Although there was no European Central Bank hawkishness to match Mr Bullard, the Governing Council was not idle at the weekend. Its members gathered in person, for the first time since March last year, at an off-site meeting to discuss “future monetary policy strategy”. The ECB “will make the outcome of the strategy review public after taking formal decisions”. Investors had nothing to say about the event, and the euro is on average unchanged.
Following the UK retail sales data, the only worthwhile ecostat on Friday was the Canadian new housing price index.

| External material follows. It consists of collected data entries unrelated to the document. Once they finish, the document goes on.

Lemma tree_height t : tree_ok t -> (height t <= 2 * Nat.log2 (S (length (elements t))))%nat.
Proof.
  intros [Hr [n Hn]]. pose proof (balanced_height n t Hn) as Hh. rewrite Hr in Hh.
  pose proof (balanced_size n t Hn) as Hs. apply Nat.log2_le_mono in Hs. rewrite Nat.log2_pow2 in Hs; lia.
Qed.

End iteration.

(** ** Removal by pointer

    A caller of [RB_REMOVE] has a pointer to the node; here it is the position of the
    element in the tree. *)

Section locate.
Context {A : Type} `{EqDecision A}.
Implicit Types (t l r : tree A) (x y : A) (p : list (frame A)).

Fixpoint locate (a : A) (t : tree A) (p : list (frame A)) : option (tree A * list (frame A)) :=
  match t with
  | NULL => None
  | Node c l x r =>
      if decide (x = a) then Some (t, p)
      else match locate a l (LeftOf c x r :: p) with
           | Some pos => Some pos
           | None => locate a r (RightOf c l x :: p)
           end
  end.

Definition remove_elem (head : tree A) (a : A) : option (tree A) :=
  pos ← locate a head []; RB_REMOVE pos.

Lemma locate_spec a t p :
  match locate a t p with
  | Some (Node c l x r, q) => x = a /\ plug (Node c l x r) q = plug t p
  | Some (NULL, _) => False
  | None => a ∉ elements t
  end.
Proof.
  revert p. induction t as [|c l IHl x r IHr]; intros p; simpl; [by intros ?%elem_of_nil|].
  case_decide; [done|]. specialize (IHl (LeftOf c x r :: p)). destruct (locate a l _) as [[[] q]|]; [done..|].
  specialize (IHr (RightOf c l x :: p)). destruct (locate a r _) as [[[] q]|]; [done..|].
  rewrite elem_of_app, elem_of_cons. naive_solver.
Qed.

Lemma remove_elem_spec t a :
  tree_ok t -> a ∈ elements t ->
  exists t' xs ys, remove_elem t a = Some t' /\ tree_ok t' /\ elements t = xs ++ a :: ys /\ elements t' = xs ++ ys.
Proof.
  intros Hok Ha. unfold remove_elem. pose proof (locate_spec a t []) as Hl.
  destruct (locate a t []) as [[[|c l x r] q]|]; [done| |done]. destruct Hl as [-> E].
  cbn [mbind option_bind]. simpl in E. rewrite <- E in Hok.
  destruct (remove_yields c l a r q Hok) as (t' & -> & Ht' & El).
  exists t', (before q ++ elements l), (elements r ++ after q). split_and!; [done..| |by rewrite El; flat].
  rewrite <- E, elements_plug. flat.
Qed.

(** [RB_MIN] and [RB_NEXT] for callers that hold elements. *)
Definition first_elem (t : tree A) : option A := pos ← RB_MINMAX t (-1); node_of pos.

Definition next_elem (t : tree A) (a : A) : option (option A) :=
  pos ← locate a t []; next ← RB_NEXT pos; Some (pos ← next; node_of pos).

Lemma first_elem_spec t : first_elem t = head (elements t).
Proof.
  unfold first_elem, RB_MINMAX. destruct t as [|c l x r]; [done|]. change (-1 <? 0) with true. cbv iota.
  destruct (leftmost_spec c l x r []) as (cy & y & child & q & -> & E & Hq). rewrite app_nil_r.
  cbn [mbind option_bind]. by rewrite <- E, elements_plug, Hq.
Qed.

Prices rose 1.4% in May and were up by 11.3% on the year.
ECB President up today
Another almost statistic-free day lies ahead. ECB President Christine Lagarde will make two virtual appearances, one of them at the European Parliament’s Committee on Economic and Monetary Affairs.
Overnight, Rightmove reported the “biggest seasonal rise since 2015” for UK house prices. Its measure of asking prices for residential property went up by 0.8% in June and was 7.5% higher on the year. Australian retail sales did not conform to the negative trend elsewhere but May’s 0.1% monthly increase was tiny, and much smaller than analysts had predicted.
There are no UK or European data on today’s list and the only US ecostat is the Chicago Fed’s national activity index, which appears at lunchtime. Tonight brings Westpac’s quarterly NZ consumer survey and NZ credit card spending for May. Ahead of London’s opening on Tuesday the ONS will reveal the scale of UK public sector borrowing in May.